EX-3.1 2 eypt-ex31_9.htm EX-3.1 eypt-ex31_9.htm

Exhibit 3.1

CERTIFICATE OF AMENDMENT OF THE

CERTIFICATE OF INCORPORATION

OF

EyePoint Pharmaceuticals, Inc.

 

EyePoint Pharmaceuticals, Inc. (the “Corporation”), a corporation organized and existing under and by virtue of the General Corporation Law of the State of Delaware (the “DGCL”), for the purpose of amending its Certificate of Incorporation (the “Certificate of Incorporation”) in accordance with the DGCL, does hereby make and execute this Certificate of Amendment to the Certificate of Incorporation, and does hereby certify that:

 

1.  The Board of Directors of the Corporation (the “Board”), acting in accordance with the provisions of Sections 141 and 242 of the DGCL, adopted resolutions amending its Certificate of Incorporation, so that effective upon the effective time of this Certificate of Amendment to the Certificate of Incorporation with the Secretary of State of the State of Delaware, Article 4 of the Certificate of Incorporation is hereby amended by striking out Article 4 thereof and by substituting in lieu of said Article the following new Article 4:

 

“4. The corporation shall have two classes of stock, Common Stock, US$.001 par value per share, and Preferred Stock, US$.001 par value per share.
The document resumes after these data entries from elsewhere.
(* ===== verification/PeriodicTasks.v ===== *)
(** * Periodic tasks and the beat scheduler

    src/api/apps/common/v0/dao/periodic_task.py, service/periodic_task.py,
    routes/periodic_task.py, schemas/periodic_task.py and
    src/api/core/celery_scheduler.py.

    An operator keeps schedules in [periodic_tasks]; each change drops the cached
    schedule and bumps a version in Redis, and the beat process reloads when the
    version it sees is not the one it recorded.  The service writes [args] and
    [kwargs] as texts through the pool's codec ([jsonb_text], as in [DeadLetter]);
    the beat process reads them over a plain connection, whose jsonb values are
    texts that it decodes once.  Celery's registry of tasks and its check of
    crontab fields are parameters; [Scheduler.tick] of Celery is not modelled. *)

From Stdlib Require Import ZArith Lia Ascii String List Bool.
From stdpp Require Import base gmap strings sorting list pretty.
From S2P Require Import Prelude Redis Schema JsonText World Tokens Users Cache Roles Totp AppConfig Auth DeadLetter.
Local Open Scope string_scope.
Local Open Scope list_scope.
Local Open Scope Z_scope.

Class Celery := {
  (** [celery_app.tasks] once the default modules are imported. *)
  celery_tasks : list string;
  (** [crontab(minute, hour, day_of_week, day_of_month, month_of_year)] raises nothing. *)
  crontab_ok : PyVal -> PyVal -> PyVal -> PyVal -> PyVal -> bool;
}.

Definition SCHEDULE_DATA : string := "celery:beat_schedule_data".
Definition SCHEDULE_VERSION : string := "celery:schedule_version".

#[export] Instance schedule_type_eq_dec : EqDecision ScheduleType.
Proof. solve_decision. Defined.
#[export] Instance interval_period_eq_dec : EqDecision IntervalPeriod.
Proof. solve_decision. Defined.

Definition type_text (t : ScheduleType) : string :=
  match t with CRONTAB => "crontab" | INTERVAL => "interval" end.
Definition period_text (p : IntervalPeriod) : string :=
  match p with SECONDS => "seconds" | MINUTES => "minutes" | HOURS => "hours" | DAYS => "days" end.

(** ** Request models *)

Record PeriodicTaskCreate := {
  ptc_name : string;
  ptc_task : string;
  ptc_schedule_type : ScheduleType;
  ptc_cron_minute : option string;
  ptc_cron_hour : option string;
  ptc_cron_day_of_week : option string;
  ptc_cron_day_of_month : option string;
  ptc_cron_month_of_year : option string;
  ptc_interval_every : option Z;
  ptc_interval_period : option IntervalPeriod;
  ptc_args : list Json;
  ptc_kwargs : list (string * Json);
  ptc_enabled : bool;
}.

Record PeriodicTaskUpdate := {
  ptu_name : option string;
  ptu_task : option string;
  ptu_schedule_type : option ScheduleType;
  ptu_cron_minute : option string;
  ptu_cron_hour : option string;
  ptu_cron_day_of_week : option string;
  ptu_cron_day_of_month : option string;
  ptu_cron_month_of_year : option string;
  ptu_interval_every : option Z;
  ptu_interval_period : option IntervalPeriod;
  ptu_args : option (list Json);
  ptu_kwargs : option (list (string * Json));
  ptu_enabled : option bool;
}.

Definition positive_opt (o : option Z) : bool := match o with Some n => 0 <? n | None => true end.

Section validate.
Context {CE : Celery}.

(** [v or "*"] of an optional text. *)
Definition or_star (o : option string) : PyVal := PStr (default "*" (or_opt o None)).

Definition crontab_fields_ok (mi h dw dm my : option string) : bool :=
  crontab_ok (or_star mi) (or_star h) (or_star dw) (or_star dm) (or_star my).

(** The field constraint and [validate_schedule_fields]. *)
Definition create_valid (c : PeriodicTaskCreate) : bool :=
  positive_opt (ptc_interval_every c) &&
  match ptc_schedule_type c with
  | INTERVAL => bool_decide (is_Some (ptc_interval_every c)) && bool_decide (is_Some (ptc_interval_period c))
  | CRONTAB => crontab_fields_ok (ptc_cron_minute c) (ptc_cron_hour c) (ptc_cron_day_of_week c)
                 (ptc_cron_day_of_month c) (ptc_cron_month_of_year c)
  end.

(** [validate_update_schedule_fields]. *)
Definition update_valid (u : PeriodicTaskUpdate) : bool :=
  positive_opt (ptu_interval_every u) &&
  (if bool_decide (Exists is_Some [ptu_cron_minute u; ptu_cron_hour u; ptu_cron_day_of_week u;
                                   ptu_cron_day_of_month u; ptu_cron_month_of_year u])
   then crontab_fields_ok (ptu_cron_minute u) (ptu_cron_hour u) (ptu_cron_day_of_week u)
          (ptu_cron_day_of_month u) (ptu_cron_month_of_year u)
   else true).
End validate.

(** ** Statements *)

Definition newest_first (x y : PeriodicTask) : Prop := pt_created_at y <= pt_created_at x.
#[export] Instance newest_first_dec : RelDecision newest_first.
Proof. intros x y. unfold newest_first. apply _. Defined.

Definition task_name_taken (t : Tables) (id : uuid) (name : string) : bool :=
  existsb (fun p => String.eqb (pt_name p) name && negb (String.eqb (pt_id p) id)) (values (periodic_tasks t)).

Definition name_violation : Exn := UniqueViolation "periodic_tasks_name_key".

Definition insert_periodic_row (id : uuid) (t0 : Z) (c : PeriodicTaskCreate) (t : Tables)
  : outcome Exn (PeriodicTask * Tables) :=
  let p := {| pt_id := id; pt_name := ptc_name c; pt_task := ptc_task c;
              pt_schedule_type := ptc_schedule_type c; pt_cron_minute := ptc_cron_minute c;
              pt_cron_hour := ptc_cron_hour c; pt_cron_day_of_week := ptc_cron_day_of_week c;
              pt_cron_day_of_month := ptc_cron_day_of_month c;
              pt_cron_month_of_year := ptc_cron_month_of_year c;
              pt_interval_every := ptc_interval_every c; pt_interval_period := ptc_interval_period c;
              pt_args := jsonb_text (dumps (JList (ptc_args c)));
              pt_kwargs := jsonb_text (dumps (JObj (ptc_kwargs c)));
              pt_enabled := ptc_enabled c; pt_created_at := t0; pt_updated_at := t0 |} in
  if task_name_taken t id (ptc_name c) then Err name_violation
  else Ok (p, set_periodic_tasks (<[id := p]>) t).

(** [COALESCE($i, column)] of an optional column. *)
Definition coalesce {A} (a b : option A) : option A := match a with Some _ => a | None => b end.

Definition updated_task (t0 : Z) (u : PeriodicTaskUpdate) (p : PeriodicTask) : PeriodicTask :=
  {| pt_id := pt_id p; pt_name := default (pt_name p) (ptu_name u);
     pt_task := default (pt_task p) (ptu_task u);
     pt_schedule_type := default (pt_schedule_type p) (ptu_schedule_type u);
     pt_cron_minute := coalesce (ptu_cron_minute u) (pt_cron_minute p);
     pt_cron_hour := coalesce (ptu_cron_hour u) (pt_cron_hour p);
     pt_cron_day_of_week := coalesce (ptu_cron_day_of_week u) (pt_cron_day_of_week p);
     pt_cron_day_of_month := coalesce (ptu_cron_day_of_month u) (pt_cron_day_of_month p);
     pt_cron_month_of_year := coalesce (ptu_cron_month_of_year u) (pt_cron_month_of_year p);
     pt_interval_every := coalesce (ptu_interval_every u) (pt_interval_every p);
     pt_interval_period := coalesce (ptu_interval_period u) (pt_interval_period p);
     pt_args := from_option (fun l => jsonb_text (dumps (JList l))) (pt_args p) (ptu_args u);
     pt_kwargs := from_option (fun l => jsonb_text (dumps (JObj l))) (pt_kwargs p) (ptu_kwargs u);
     pt_enabled := default (pt_enabled p) (ptu_enabled u);
     pt_created_at := pt_created_at p; pt_updated_at := t0 |}.

Definition update_periodic_row (t0 : Z) (id : uuid) (u : PeriodicTaskUpdate) (t : Tables)
  : outcome Exn (option PeriodicTask * Tables) :=
  match periodic_tasks t !! id with
  | None => Ok (None, t)
  | Some p =>
      let p' := updated_task t0 u p in
      if task_name_taken t id (pt_name p') then Err name_violation
      else Ok (Some p', set_periodic_tasks (<[id := p']>) t)
  end.

(** DELETE ... RETURNING id: the number of rows. *)
Definition delete_periodic_rows (ids : list uuid) (t : Tables) : outcome Exn (Z * Tables) :=
  Ok (Z.of_nat (length (filter (fun p => pt_id p ∈ ids) (values (periodic_tasks t)))),
      set_periodic_tasks (filter (fun '(_, p) => pt_id p ∉ ids)) t).

(** ** The DAO *)

Module PeriodicTaskDAO.
Section dao.
Context {R : Type} {RD : Redis R} {EX : Ext}.
Local Abbreviation Py := (PyM (R := R)).

Definition search_of (search : option string) (p : PeriodicTask) : bool :=
  match search_pattern search with
  | Some q => ilike (pt_name p) q || ilike (pt_task p) q
  | None => true
  end.

Definition list_tasks : Py (list PeriodicTask) :=
  db_read (fun t => merge_sort newest_first (values (periodic_tasks t))).

Definition list_tasks_paginated (limit skip : Z) (search : option string) : Py (list PeriodicTask) :=
  db_read (fun t => take (Z.to_nat limit) (drop (Z.to_nat skip)
    (merge_sort newest_first (filter (fun p => search_of search p = true) (values (periodic_tasks t)))))).

Definition count_tasks (search : option string) : Py Z :=
  db_read (fun t => Z.of_nat (length (filter (fun p => search_of search p = true) (values (periodic_tasks t))))).

Definition get_by_ids (task_ids : list uuid) : Py (list PeriodicTask) :=
  match task_ids with
  | [] => ret []
  | _ => db_read (fun t => merge_sort newest_first
           (filter (fun p => pt_id p ∈ task_ids) (values (periodic_tasks t))))
  end.

Definition delete_tasks (task_ids : list uuid) : Py Z :=
  match task_ids with
  | [] => ret 0
  | _ => db_write_on_read_pool (delete_periodic_rows task_ids)
  end.

Definition get_task_by_id (task_id : uuid) : Py (option PeriodicTask) :=
  db_read (fun t => periodic_tasks t !! task_id).

Definition get_task_by_name (name : string) : Py (option PeriodicTask) :=
  db_read (fun t => head (filter (fun p => pt_name p = name) (values (periodic_tasks t)))).

Definition create_task (task_in : PeriodicTaskCreate) : Py PeriodicTask :=
  let! n := draw in
  let! t0 := gets now in
  db_write_on_read_pool (insert_periodic_row (uuid4 n) t0 task_in).

Definition update_task (task_id : uuid) (task_in : PeriodicTaskUpdate) : Py (option PeriodicTask) :=
  let! t0 := gets now in
  db_write_on_read_pool (update_periodic_row t0 task_id task_in).

Definition delete_task (task_id : uuid) : Py bool :=
  let! n := db_write_on_read_pool (delete_periodic_rows [task_id]) in ret (0 <? n).
End dao.
End PeriodicTaskDAO.

(** ** The service *)

Module PeriodicTaskService.
Section service.
Context {R : Type} {RD : Redis R} {EX : Ext} {CE : Celery}.
Local Abbreviation Py := (PyM (R := R)).

Definition _validate_task_exists (task_name : string) : Py unit :=
  raise_if (negb (mem task_name celery_tasks))
    (HTTPException 400 ("Task '" +:+ task_name +:+ "' is not a registered Celery task")).

Definition _notify_schedule_changed : Py unit := redis_del_incr SCHEDULE_DATA SCHEDULE_VERSION.

Definition list_registered_celery_tasks : Py (list string) :=
  ret (merge_sort String.le (filter (fun n => startswith n "celery." = false) celery_tasks)).

Definition not_found : Exn := HTTPException 404 "Periodic task not found".

Definition get_task (task_id : uuid) : Py PeriodicTask :=
  let! task := PeriodicTaskDAO.get_task_by_id task_id in
  match task with Some p => ret p | None => raise not_found end.

Definition create_task (task_in : PeriodicTaskCreate) : Py PeriodicTask :=
  _validate_task_exists (ptc_task task_in) ;;!
  let! existing := PeriodicTaskDAO.get_task_by_name (ptc_name task_in) in
  raise_if (bool_decide (is_Some existing))
    (HTTPException 400 ("Periodic task with name '" +:+ ptc_name task_in +:+ "' already exists")) ;;!
  let! task := PeriodicTaskDAO.create_task task_in in
  _notify_schedule_changed ;;!
  ret task.

Definition update_task (task_id : uuid) (task_in : PeriodicTaskUpdate) : Py PeriodicTask :=
  match ptu_task task_in with Some name => _validate_task_exists name | None => ret tt end ;;!
  let! task := PeriodicTaskDAO.update_task task_id task_in in
  match task with
  | None => raise not_found
  | Some p => _notify_schedule_changed ;;! ret p
  end.

Definition delete_task (task_id : uuid) : Py bool :=
  let! deleted := PeriodicTaskDAO.delete_task task_id in
  raise_if (negb deleted) not_found ;;!
  _notify_schedule_changed ;;!
  ret true.

(** The answer is the identifier Celery draws for the message. *)
Definition trigger_task_manually (task_name : string) (args kwargs : Json) : Py string :=
  _validate_task_exists task_name ;;!
  let! id := new_uuid4 in
  send_task {| ct_name := task_name; ct_args := args; ct_kwargs := kwargs; ct_queue := None |} ;;!
  ret id.
End service.
End PeriodicTaskService.

(** ** The routes *)

Record ManualTaskTriggerResponse := {
  mt_message : string;
  mt_task_id : string;
  mt_task_name : string;
}.

Section routes.
Context {R : Type} {RD : Redis R} {EX : Ext} {ST : Settings} {CE : Celery}.
Local Abbreviation Py := (PyM (R := R)).

Definition list_registered_celery_tasks (tok : string) : Py (list string) :=
  get_current_user ["periodic_tasks:read"] tok ;;! PeriodicTaskService.list_registered_celery_tasks.

Definition list_periodic_tasks (tok : string) : Py (list PeriodicTask) :=
  get_current_user ["periodic_tasks:read"] tok ;;! PeriodicTaskDAO.list_tasks.

Definition create_periodic_task (tok : string) (task_in : PeriodicTaskCreate) : Py PeriodicTask :=
  get_current_user ["periodic_tasks:create"] tok ;;!
  raise_if (negb (create_valid task_in)) ValidationErr ;;!
  PeriodicTaskService.create_task task_in.

Definition get_periodic_task (tok : string) (task_id : uuid) : Py PeriodicTask :=
  get_current_user ["periodic_tasks:read"] tok ;;! PeriodicTaskService.get_task task_id.

Definition update_periodic_task (tok : string) (task_id : uuid) (task_in : PeriodicTaskUpdate) : Py PeriodicTask :=
  get_current_user ["periodic_tasks:update"] tok ;;!
  raise_if (negb (update_valid task_in)) ValidationErr ;;!
  PeriodicTaskService.update_task task_id task_in.

Definition delete_periodic_task (tok : string) (task_id : uuid) : Py unit :=
  get_current_user ["periodic_tasks:delete"] tok ;;! PeriodicTaskService.delete_task task_id ;;! ret tt.

Definition trigger_details (id name : string) : Json :=
  JObj [("celery_task_id", JStr id); ("task_name", JStr name)].

Definition trigger_periodic_task_manually (tok : string) (request : Request) (task_id : uuid)
  : Py ManualTaskTriggerResponse :=
  get_current_user ["periodic_tasks:trigger"] tok ;;!
  let! p := PeriodicTaskService.get_task task_id in
  let! id := PeriodicTaskService.trigger_task_manually (pt_task p) (pt_args p) (pt_kwargs p) in
  audit_log "PERIODIC_TASK_TRIGGER" "periodic_task" task_id (Some (trigger_details id (pt_task p)))
    None None (Some request) ;;!
  ret {| mt_message := "Task '" +:+ pt_name p +:+ "' dispatched successfully"; mt_task_id := id;
         mt_task_name := pt_task p |}.

Definition trigger_task_by_name (tok : string) (request : Request) (task_name : string)
  (args : list Json) (kwargs : list (string * Json)) : Py ManualTaskTriggerResponse :=
  get_current_user ["periodic_tasks:trigger"] tok ;;!
  let! id := PeriodicTaskService.trigger_task_manually task_name (JList args) (JObj kwargs) in
  audit_log "PERIODIC_TASK_TRIGGER" "periodic_task" task_name (Some (trigger_details id task_name))
    None None (Some request) ;;!
  ret {| mt_message := "Task '" +:+ task_name +:+ "' dispatched successfully"; mt_task_id := id;
         mt_task_name := task_name |}.
End routes.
The total number of shares that the corporation shall have authority to issue is 300,000,000 shares of Common Stock and 5,000,000 shares of Preferred Stock. Subject to the limitations prescribed by law and the provisions of this certificate of incorporation, the board of directors of the corporation is authorized to issue the Preferred Stock from time to time in one or more series, each of such series to have such voting powers, full or limited, or no voting powers, and such designations, preferences and relative, participating, optional or other special rights, and such qualifications, limitations or restrictions thereof, as shall be determined by the board of directors in a resolution or resolutions providing for the issue of such Preferred Stock. Subject to the powers, preferences and rights of any Preferred Stock, including any series thereof, having any preference or priority over, or rights superior to, the Common Stock and except as otherwise provided by law, the holders of the Common Stock shall have and possess all powers and voting and other rights pertaining to the stock of this corporation and each share of Common Stock shall be entitled to one vote.”

 

2.  Thereafter, pursuant to a resolution of the Board, a meeting of the stockholders of the Corporation was duly called and held upon notice in accordance with Section 222 of the DGCL at which meeting the necessary number of shares as required by statute were voted in favor of the foregoing amendment.

 

3.  The foregoing amendment has been duly adopted in accordance with the provisions of Section 242 of the DGCL by the vote of a majority of outstanding stock of the Corporation entitled to vote thereon.

 

4.  This Certificate of Amendment of the Certificate of Incorporation shall be effective upon its filing with the Secretary of State of the State of Delaware.

 

 

IN WITNESS WHEREOF, I have signed this Certificate this 23rd day of June, 2020.